What would you do if that were you? What would you say to her if you were me? If you can believe it, in Bible College, I was a member of the pro-life club, and my answer as the plucky and ultra-pious, know-it-all Bible college student was: “Don’t do it. Abortion is wrong. Pray and have faith.”

This woman–fortunately–did not listen to me. She went ahead with the procedure, and because of it, she is healthy today and has gone on to have a family.

That experience impressed me that life and faith might be more complicated than I want them to be. Anyone who says the solution is obviously this or that is usually someone who has not really come to grips with the complexities of life and the intricacies of the Bible. Life and morality are not always an obvious thing.

It can be frighting thinking about just how messy and grey the world can be.

It can feel scary not knowing what to think, especially if you believe that your salvation depends on believing and doing the right things.

This can cause many of us to retreat into easy answers, black and white thinking that permits neither questions nor alternatives.

But it is here in reality, in this messy thing called life, that our humanity is found.

And it is here that God’s grace finds us: not despite our humanity but in it.

C.     The Character of Grace

If we can realize this, we must know that to become a mature follower of Christ in this complicated world involves moving from partisan politics and obsessing over having the right position or policy (although these have their place) to simply dwelling with people, hearing their stories, and being a gracious presence there in their midst.

I have learned the difficult lesson as a theologian, who has devoted my life to reading Scripture and the great works of theology, all to strive to synthesize the best answers on doctrinal topics in our pursuit of truth (which I believe is a pursuit we all must do).
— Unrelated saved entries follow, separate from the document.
(** * anonymous_github: tree synchronizer and content cache

    A shallow embedding of [src/source/GitHubStream.ts] (the class
    [GitHubStream]: [getFileContent], [getFiles], [getTree],
    [getTruncatedTree], [tree2Tree]) and of [src/storage/FileSystem.ts]
    ([exists], [write], [mk], [listFiles], [archive]), followed by the
    properties of the specification that concern them.  The rest of the
    storage backend ([rm], the name decoder of [extractZip]), the class
    [GitHubRepository] ([branches], [readme]) and the queue processor that
    removes a cache are embedded after them, with properties of their own
    at the end.

    Modelling conventions.
    - A JavaScript value is a [jsval]: a number, a string or an object.  An
      object is a finite map from property names to values.  A [Tree] is an
      object; a file entry is the object [{size: n, sha: s}].  The code
      builds a [Tree] by mutating a single object graph that is a tree (every
      [{}] is fresh), so in-place mutation is rendered by functional update
      along the path that was walked.
    - Property reads see own properties only: segment names that collide with
      the members every object inherits ([constructor], [toString], ...) and
      the index and [length] properties of string primitives are outside the
      model.  The properties of the fold that depend on it carry the
      hypothesis that no name is one of them ([own_name], [member_free]).
    - The module is compiled as an ES module, hence in strict mode: assigning
      a property on a primitive raises a [TypeError].
    - [async] functions become functions from a state to an [outcome]; a
      rejected promise is [Throw], recursion that is cut off is [Diverge].
    - Node's [path.join], [path.dirname], [path.basename] and
      [String.prototype.split/replace] are library functions; they are
      modelled after their documented POSIX behaviour.
    - The operations of [fs.promises] are given the paths that [path.join]
      makes: normalized, with a separator at the end when the last argument
      has one. *)

From Stdlib Require Import ZArith NArith Ascii String List Lia.
From stdpp Require Import base option list strings gmap fin_maps pretty.
(** ** A schedule under which the run comes to its end

    [main] runs until it waits in [q.join()]; worker 0 serves the whole
    queue, five steps an item; [main] puts the [None] items; every worker
    takes one and leaves; [main] joins them. *)
Definition serve_all (K n : nat) (c : choice) : list actor :=
  replicate K AMain ++ [AMain] ++              (* the workers are started *)
  replicate n AMain ++ [AMain] ++              (* the items are put; q.join() *)
  replicate (5 * n) (AWorker 0 c) ++           (* worker 0 serves the queue *)
  [AMain] ++ replicate K AMain ++ [AMain] ++   (* q.join() returns; the Nones *)
  (seq 0 K ≫= λ i, [AWorker i c; AWorker i c]) ++   (* every worker leaves *)
  replicate (S K) AMain.                       (* the joins *)

(** The state of the pool, but for its trace. *)
Definition state_is (qv : list (option string)) (u : nat) (ts : list wstate)
    (hp : gmap string (gmap string pyval)) (pc : mstate) (s : pool) : Prop :=
  q s = qv ∧ unfinished_tasks s = u ∧ threads s = ts ∧ host_perfs s = hp ∧
  main_pc s = pc ∧ exited s = false.

(** The record the probe of [h] gives under [c]. *)
Definition out_of (w : World) (options : Options) (c : choice) (h : string)
  : gmap string pyval :=
  match (probe w options h c).2 with
  | Ok out => out
  | Raise _ => ∅
  end.

Definition stored_all (w : World) (options : Options) (c : choice)
    (hosts : list string) (hp : gmap string (gmap string pyval))
  : gmap string (gmap string pyval) :=
  foldl (λ m h, <[h := out_of w options c h]> m) hp hosts.
(** * Stage deprecater for AWS Secrets Manager: model and verification

    A shallow embedding of the GitHub action that prunes the oldest
    version-stage label of a secret once the number of manageable labels
    exceeds a threshold.  Two source files are embedded:

    - the entry point exporting [pickOldestStageToDeprecate] and
      [trimStagesWithClient] (module [Trim]), together with its [run] wrapper;
    - the stand-alone [src/index.js] whose [run] inlines the same pipeline
      (module [IndexJs]).

    Conventions of the embedding:
    - a JS [Date] is its time value in milliseconds since the epoch, a [Z]
      (the SDK hands over valid dates; an invalid date is outside the model);
    - a JS string is a [string], the bytes of its well-formed UTF-8
      encoding, as the runner hands the inputs over;
    - [undefined] / [null] in an optional position is [None];
    - a JS [Set] of strings is a [gset string];
    - the JS [Map] [latestByStage] is an association list, because
      [Array.from(map.values())] observes its insertion order;
    - the remote client is a state machine [send]; an [await] that rejects is
      a result [inl err], one that resolves is [inr resp];
    - the [do ... while] pagination loop takes fuel; [None] means the fuel ran
      out, never a JS outcome. *)

From stdpp Require Import base list strings gmap sets sorting.
From Stdlib Require Import ZArith Lia Ascii.

Local Open Scope string_scope.
Local Open Scope Z_scope.
Local Open Scope list_scope.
I have learned that some issues don’t have clear answers–that’s the truth–and sometimes in life, the point of things is not having the answer, but meeting these difficult situations with a certain character, that difficult balance of honesty and empathy, conviction and compassion, and that this is the only way to live with a clear conscience in this corrupted world.

If this is the case, we might listen and hear the voice of God from Scripture say something else beyond the Scriptures we just surveyed. In all the ambiguity of life, the Word of God might simply be saying something like this:

“Let everyone,” says the Apostle James, “be quick to listen, slow to speak, slow to become angry” (James 1:19).
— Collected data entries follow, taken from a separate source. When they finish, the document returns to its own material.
(* ===== verification/Prelude.v ===== *)
(** * DarkPool-Exchange

    A verification development of the dark pool exchange: the matching engine
    with its event log, its HTTP server, the step circuit that proves its
    rounds, and the contract that settles them.

    ** The program

    A trader signs in with a wallet ([dp-api]), proves an order in the browser
    ([dp-zk-wasm], with the vendored [ark-groth16]), encrypts it to the
    operator's key ([dp-client]) and places it.  The engine ([dp-engine])
    decrypts it ([dp-crypto]), checks its proof, its funds and that it is new,
    appends an
    event ([dp-event]) and inserts it in the book ([dp-book]).  A periodic tick
    expires orders and runs one auction per pair ([dp-auction]): all matches of
    a round clear at one price.  The matches of a round, in chunks, become the
    inputs of a step circuit ([dp-zk]) that extends a chain of hashes over the
    settled trades; an aggregator ([dp-aggregator]) folds the steps and
    finalizes a proof; a submitter ([dp-settlement]) sends it with the matches
    to the contract ([DarkPool.sol]), which checks the proof through a proxy
    ([VerifierProxy.sol]) at a verifier ([Groth16Verifier.sol]), recomputes the
    chain and moves reserved funds.  After a restart the engine is rebuilt from
    a snapshot and the event log.

    ** Files

    - [Prelude]: what all files share: panics and errors as values, machine
      integers, strings, iteration over hash maps, stable sorting, tactics.
    - [Decimal], [Types]: the interface of [rust_decimal] with its laws and an
      instance, and [dp-types].
    - [Auction]: [dp-auction/src/lib.rs], [run] and everything below it.
    - [Events], [Book], [FileStore]: [dp-event] (events, the [Store] trait,
      [mem_store.rs], [file_store.rs]) and [dp-book/src/book.rs].
      [FileCompact] is the compaction of the file step by step.
      [PgStore]: [pg_store.rs] and [pg_snapshot.rs] over their tables.
      [SnapshotFiles]: [file_snapshot.rs] over a directory.
    - [Field], [Merkle], [Prime]: the scalar field, [encoding.rs] and
      [merkle.rs] of [dp-zk].
    - [EngineState], [Engine], [Admission], [Witness], [Tick], [Batch]:
      [state.rs], [engine.rs], [tick.rs] and [batch.rs] of [dp-engine]; a
      function that releases the state lock in the middle is the composition of
      its lock scopes.  [Machine] is the engine as a state machine whose steps
      are those scopes, with its invariant; [Rounds] and [Provable] are about
      the ticks and the inputs of the proofs.
    - [Snapshot], [Recover]: [snapshot.rs], [recover.rs] and the cipher.
      [Replay] defines what a log tells of an engine and shows that recovery
      computes it; [Recovery] shows that every operation logs what it changes.
    - [Circuit], [CircuitFacts]: [step_circuit.rs] as constraints over the
      field and what they accept.  [Folding]: [folding.rs] and [dp-aggregator].
    - [Evm], [PoseidonConstants], [PoseidonBN254], [DarkPool]: the Solidity
      sources; [PoolFunds], [PoolSafety] and [Binding] are about the contract
      as a state machine whose steps include the callbacks of tokens.
      [Groth16Verifier] is the verifier contract over the precompiles;
      [VerifierProxy] is the proxy, the stub decider and the deployment script.
    - [Poly], [Groth16], [Groth16Facts]: the vendored [ark-groth16] (reduction,
      setup, prover, verifier) over abstract groups, a pairing and an
      evaluation domain, and its completeness.  [OrderGroth16] makes it the
      proof system of [OrderProof].
    - [Settlement], [EndToEnd], [Resubmit]: [dp-settlement], and the way of a
      chunk from the engine to the contract.
    - [Text], [RateLimit], [Client], [Siwe], [Auth], [Keys], [Api], [Sse],
      [Server], [ApiSafety], [Boot]: [dp-api] ([ratelimit.rs], [siwe.rs],
      [auth.rs], [handler.rs], [admin.rs], [conv.rs], [validation.rs],
      [rest.rs], [config.rs], [main.rs]) and the decrypters of [dp-crypto].
      [Shipped] is about the server that [main.rs] wires.  [Transport]:
      [tls.rs] with the reload on a signal, and [signer.rs].
    - [OrderProof]: [commitment_circuit.rs], the verifier of [dp-engine]
      ([order_proof.rs]) and the prover of the browser ([dp-zk-wasm]).
      [OrderClient]: [dp-client], what the trader sends.  [ZkCli]: [dp-zk-cli]
      and the aggregator that runs it as a child process.
    - [Examples] and the files whose names end in it ([RecoveryExamples],
      [Groth16Examples], [PoolExamples], [VerifierExamples],
      [EndToEndExamples], [OrderProofExamples], [ApiExamples],
      [OrderClientExamples], [SnapshotFilesExamples], [PgStoreExamples],
      [ZkCliExamples], [TransportExamples]): concrete instances of every
      interface, and runs on which the theorems apply.

    ** Theorems

    - Auctions: the clearing price maximises the volume; matches respect the
      limits, the priorities and the sizes; the auction never panics.
    - Book and log: the book implements a map of orders, as long as an id is
      not inserted in a second place; a crash during an append loses nothing
      that a log without a write failure before it had acknowledged; the table
      in Postgres is a log up to rounded instants and lost acknowledgements; a
      directory and a table of snapshots behave as a map, the directory through
      power losses that keep only what was synced; a restart over the log, or
      over a captured state and the events past it, rebuilds the orders, the
      registry, the auction log and the spent sets of the engine, after runs
      the log can tell ([Recovery.op_recorded]).  The configurations a server
      registers are among those ([Boot.served_configs_recorded]).
    - Engine: in every interleaving of its lock scopes the invariant holds and
      nothing panics; placements are all or nothing and never admit an order
      twice, over every store that keeps the laws of the trait; a tick records
      exactly the fills of its matches.
    - Proofs: the vendored prover is complete; an order the client prepares is
      read by the engine as the trader meant it, field by field of its JSON; every honest order passes the
      proof gate and every admitted one was proved; the setup writes keys that
      belong together or no pair; the circuit accepts exactly the sound and funded rounds; the
      membership trees are complete and sound; the first round of a pair of a
      reachable engine is accepted and settled by the contract, end to end, if
      it is funded and can be encoded.
    - Contract: it never owes more than it holds; rounds settle once; a
      settlement moves exactly its amounts; a proven session fixes the traders,
      prices and sizes it can settle.  The verifier contract accepts a proof
      exactly when the vendored verifier does, the batch check accepts a bad
      batch for few challenges only, a settled batch was proved, and a
      deployment off the test chains has a real decider and is offered to the
      named owners, who alone can take it over.
    - API: authority and visibility follow the authenticated identity; sessions
      come from signatures; rotation loses no order; rate and stream limits
      bound what they limit; a server that starts is closed, and its listeners
      keep their posture through every reload of certificates.
    - Some theorems state what goes wrong: the second round of a pair reverts,
      rounds off the cadence are not submitted, the wired aggregators do not
      settle, a snapshot of an engine with a pair cannot be read back, a
      lost acknowledgement makes the engine admit an order twice, an append
      after a torn one is lost, and a compaction that fails in its last step
      loses the appends after it.

    ** Conventions

    Panics are [Panic] of [outcome], errors are [Err] of [result].  Integers
    are [Z] with their wrap-around written where it can occur.  A decimal is a
    parameter with the laws of [rust_decimal] that the code relies on; so are
    the field, the groups with their pairing and evaluation domains, the
    precompiles, the hashes, the folding scheme, bincode, the text of JSON, AEAD, ECIES,
    PEM and rustls, the RPC node, the base contracts of OpenZeppelin and the tokens.
    Postgres is the documented meaning of the statements the code sends.  A
    statement that rests on a hash names the inputs that would collide.  Iteration over a
    hash map is in an arbitrary order ([HashIter]).  What the outside answers
    during one operation is an argument of it ([StoreEnv], [PlaceEnv],
    [ServeEnv], [BootEnv], ...).  Replay loops take fuel; they return once the
    fuel exceeds the number of events of the log ([Book.replay_total],
    [Replay.replay_loop_spec], [Recovery.recovery_rebuilds_engine]).

    ** Not modelled

    The gRPC transport (tonic's layers around the same handlers), tracing and
    metrics, the parsing of flags and durations, the shutdown and the periodic
    gauge of [main.rs]: glue over third-party code with no state of its own.
    [constraints.rs] of the vendored crate (a verifier as a circuit) is built
    by no crate of the repository.  The exporter of Poseidon's constants and
    the script that funds a trader of a test chain produce texts and test
    tokens.  Faults of reads of the event file and of Postgres, more than one process that
    writes to one Postgres table, the connection pool, the ping and the size
    gauge of the stores are left out. *)

From stdpp Require Export base gmap list sorting strings.
From Stdlib Require Export ZArith Lia.

Declare Scope dp_scope.
Delimit Scope dp_scope with dp.
Open Scope Z_scope.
Or it might be what Paul simply advises, that in all the fragmentation and division in this world, he simply says, “Be kind to one another, tender-hearted, forgiving one another, as God in Christ has forgiven you.” (Eph. 4:32)

Or it might be what the Prophet Micah said, “What does the Lord require of you, but to do justice, and to love mercy, and to walk humbly with your God?” (Micah 6:8). When life gets complex, sometimes the only thing we can do is be fair and forgiving and admit that in all of life’s moments, whether moments of success or failure, joy or tragedy, we need God. We need the grace revealed in Jesus Christ. We need the one who has said, “I will never leave you or forsake you” (Deut. 31:6).

No matter what our views on anything, all we can do, all we must do, from beginning to end, is to trust that.